Much of the bill’s language is borrowed from versions of the Akaka Bill. Establishing lineal descent from Hawaii’s aboriginal people is still required, but becoming a "qualified Native Hawaiian" eligible for the roll also means a person has maintained "a significant cultural, social or civic connection to the Native Hawaiian community and wishes to participate in the organization of the Native Hawaiian government entity."

This definition is a more recent variant, and an improvement on purely race-based criteria.
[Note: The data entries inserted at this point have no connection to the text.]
Lemma encodes_prefix s1 e1 s2 e2 r1 r2 :
  encodes s1 e1 → encodes s2 e2 →
  e1 +:+ String json.quote r1 = e2 +:+ String json.quote r2 →
  s1 = s2 ∧ r1 = r2.
Proof.
  intros H1. revert s2 e2. induction H1 as [|src1 enc1 s1 e1 Hp1 _ IH];
    intros s2 e2 [|src2 enc2 s2' e2' Hp2 H2].
  - rewrite !append_empty_l. by intros [= ->].
  - apply runePair_head in Hp2 as (c & e & -> & Hc & _).
    rewrite append_empty_l, append_assoc, append_String. by intros [= <-].
  - apply runePair_head in Hp1 as (c & e & -> & Hc & _).
    rewrite append_empty_l, append_assoc, append_String. by intros [= ->].
  - rewrite !append_assoc. intros Heq.
    destruct (runePair_prefix _ _ _ _ _ _ Hp1 Hp2 Heq) as [-> Heq'].
    destruct (IH _ _ H2 Heq') as [-> ->]. done.
Qed.

(** A JSON string literal of a valid string is read back in one way only. *)
Lemma appendString_prefix s1 s2 r1 r2 :
  utf8.ValidString s1 = true → utf8.ValidString s2 = true →
  json.appendString s1 +:+ r1 = json.appendString s2 +:+ r2 →
  s1 = s2 ∧ r1 = r2.
Proof.
  intros H1 H2. unfold json.appendString.
  rewrite !append_String, !append_assoc, !append_String, !append_empty_l.
  intros [= Heq].
  eapply encodes_prefix; [apply encodes_loop, H1|apply encodes_loop, H2|done]; done.
Qed.

(** *** Digest sets and descriptors *)

Lemma encodeEntry_prefix kv1 kv2 r1 r2 :
  validEntry kv1 → validEntry kv2 →
  json.encodeEntry kv1 +:+ r1 = json.encodeEntry kv2 +:+ r2 → kv1 = kv2 ∧ r1 = r2.
Proof.
  destruct kv1 as [k1 v1], kv2 as [k2 v2]. intros [Hk1 Hv1] [Hk2 Hv2].
  unfold json.encodeEntry. simpl in *. rewrite !append_assoc. intros Heq.
  apply appendString_prefix in Heq as [-> Heq]; [|done..].
  apply String.app_inj in Heq.
  apply appendString_prefix in Heq as [-> ->]; done.
Qed.

Lemma concat_cons (sep x : string) (l : list string) :
  String.concat sep (x :: l)
  = x +:+ match l with [] => "" | _ :: _ => sep +:+ String.concat sep l end.
Proof. destruct l; simpl; [|done]. by rewrite append_empty_r. Qed.

Lemma encodeEntry_head kv : ∃ e, json.encodeEntry kv = String json.quote e.
Proof. unfold json.encodeEntry, json.appendString. rewrite !append_String. eauto. Qed.

Lemma entries_prefix l1 l2 r1 r2 :
  Forall validEntry l1 → Forall validEntry l2 →
  String.concat "," (json.encodeEntry <$> l1) +:+ ("}" +:+ r1)
  = String.concat "," (json.encodeEntry <$> l2) +:+ ("}" +:+ r2) →
  l1 = l2 ∧ r1 = r2.
Proof.
  intros H1. revert l2. induction H1 as [|kv1 l1 Hv1 H1 IH]; intros ? [|kv2 l2 Hv2 H2].
  - simpl. rewrite !append_empty_l. intros Heq. by apply String.app_inj in Heq as ->.
  - rewrite fmap_cons, concat_cons. destruct (encodeEntry_head kv2) as [e ->].
    simpl. rewrite !append_empty_l, !append_String.
    intros [Hq _]%String_inj. by vm_compute in Hq.
  - rewrite fmap_cons, concat_cons. destruct (encodeEntry_head kv1) as [e ->].
    simpl. rewrite !append_empty_l, !append_String.
    intros [Hq _]%String_inj. by vm_compute in Hq.
  - rewrite !fmap_cons, !concat_cons, !append_assoc. intros Heq.
    apply encodeEntry_prefix in Heq as [-> Heq]; [|done..].
    destruct l1 as [|kv1' l1], l2 as [|kv2' l2].
    + rewrite !append_empty_l in Heq. by apply String.app_inj in Heq as ->.
    + exfalso. simpl in Heq. rewrite !append_empty_l, !append_String in Heq.
      apply String_inj in Heq as [Hq _]. by vm_compute in Hq.
    + exfalso. simpl in Heq. rewrite !append_empty_l, !append_String in Heq.
      apply String_inj in Heq as [Hq _]. by vm_compute in Hq.
    + specialize (IH _ H2). cbn [fmap list_fmap] in Heq, IH.
      rewrite !append_assoc in Heq. apply String.app_inj in Heq.
      destruct (IH Heq) as [[= -> ->] ->]. done.
Qed.

Lemma sortedEntries_valid (m : DigestSet) :
  map_Forall (λ k v, validEntry (k, v)) m → Forall validEntry (json.sortedEntries m).
Proof.
  intros Hm. unfold json.sortedEntries. rewrite merge_sort_Permutation.
  apply map_Forall_to_list in Hm. eapply Forall_impl; [exact Hm|]. by intros [k v].
Qed.

Lemma sortedEntries_inj (m1 m2 : DigestSet) :
  json.sortedEntries m1 = json.sortedEntries m2 → m1 = m2.
Proof.
  intros Heq. apply map_to_list_inj.
  rewrite <- (merge_sort_Permutation json.keyLe (map_to_list m1)).
  rewrite <- (merge_sort_Permutation json.keyLe (map_to_list m2)).
  unfold json.sortedEntries in Heq. by rewrite Heq.
Qed.

Lemma encodeMap_prefix (m1 m2 : DigestSet) r1 r2 :
  map_Forall (λ k v, validEntry (k, v)) m1 →
  map_Forall (λ k v, validEntry (k, v)) m2 →
  json.encodeMap m1 +:+ r1 = json.encodeMap m2 +:+ r2 → m1 = m2 ∧ r1 = r2.
Proof.
  intros H1 H2. unfold json.encodeMap, json.encodeRanged.
  fold (json.sortedEntries m1) (json.sortedEntries m2).
  rewrite !append_assoc. intros Heq.
  apply String.app_inj in Heq.
  apply entries_prefix in Heq as [Heq ->]; [|by apply sortedEntries_valid..].
  split; [|done]. by apply sortedEntries_inj.
Qed.
(** [init_i2c] opens the device once and asks for the slave address only
    on a handle [open] gave.  The handle is closed exactly when [ioctl]
    fails, so a failed [init_i2c] leaves no handle open and a successful
    one closes nothing.  It prints nothing on [stdout], and it touches
    neither the bus nor the [float] objects. *)
Theorem init_i2c_handles E dev addr w :
  let fd := env_open E dev in
  let w' := snd (init_i2c E dev addr w) in
  exists evs,
    w_trace w' = w_trace w ++ EOpen dev :: evs /\
    List.filter is_open evs = [] /\
    List.filter is_ioctl evs = (if fd <? 0 then [] else [EIoctl fd addr]) /\
    List.filter is_close evs =
      (if fd <? 0 then []
       else if env_ioctl E fd addr <? 0 then [EClose fd] else []) /\
    List.filter is_stdout evs = [] /\
    w_mem w' = w_mem w /\ w_stores w' = w_stores w /\
    w_nwrite w' = w_nwrite w /\ w_nread w' = w_nread w.
Proof.
  unfold init_i2c, sys_open, sys_ioctl, sys_close, fprintf, emit.
  unfold mbind, M_bind, mret, M_ret.
  cbn [fst snd w_nwrite w_nread w_mem w_stores w_trace].
  destruct (env_open E dev <? 0);
    cbn [fst snd w_nwrite w_nread w_mem w_stores w_trace].
  - rewrite <- !app_assoc. eexists. split; [reflexivity|].
    repeat split; reflexivity.
  - destruct (env_ioctl E (env_open E dev) addr <? 0);
      cbn [fst snd w_nwrite w_nread w_mem w_stores w_trace];
      rewrite <- !app_assoc; (eexists; split; [reflexivity|]);
      repeat split; reflexivity.
Qed.

(** ** The order of a transfer *)

Lemma read_sample_trace cmd delay count msg_w msg_r decode E fd p w :
  let w' := snd (read_sample cmd delay count msg_w msg_r decode E fd p w) in
  w_trace w' = w_trace w ++ transfer_trace cmd delay count msg_w msg_r E fd w /\
  w_nwrite w' = S (w_nwrite w) /\
  w_nread w' = (if short_write E w then w_nread w else S (w_nread w)).
Proof.
  pose proof (read_sample_spec cmd delay count msg_w msg_r decode E fd p w) as H.
  cbv zeta in *. destruct H as [Hnw H]. unfold transfer_trace.
  destruct (short_write E w); [|destruct (short_read E w count)];
    destruct H as (_ & Hnr & _ & _ & Ht); auto.
Qed.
National identity should require some cultural affinity; it’s the bond that holds people together and help sustain the process of government-making through its inevitable conflict.

OHA officials, and their lawyers, have looked into the state-recognition route in the past year, and believe it can withstand a legal challenge. Freedom of assembly is part of the U.S. Bill of Rights, and any group may incorporate and govern itself. Moving beyond that point into negotiations for a final settlement will require federal recognition, but Act 195 is a worthy step in the right direction.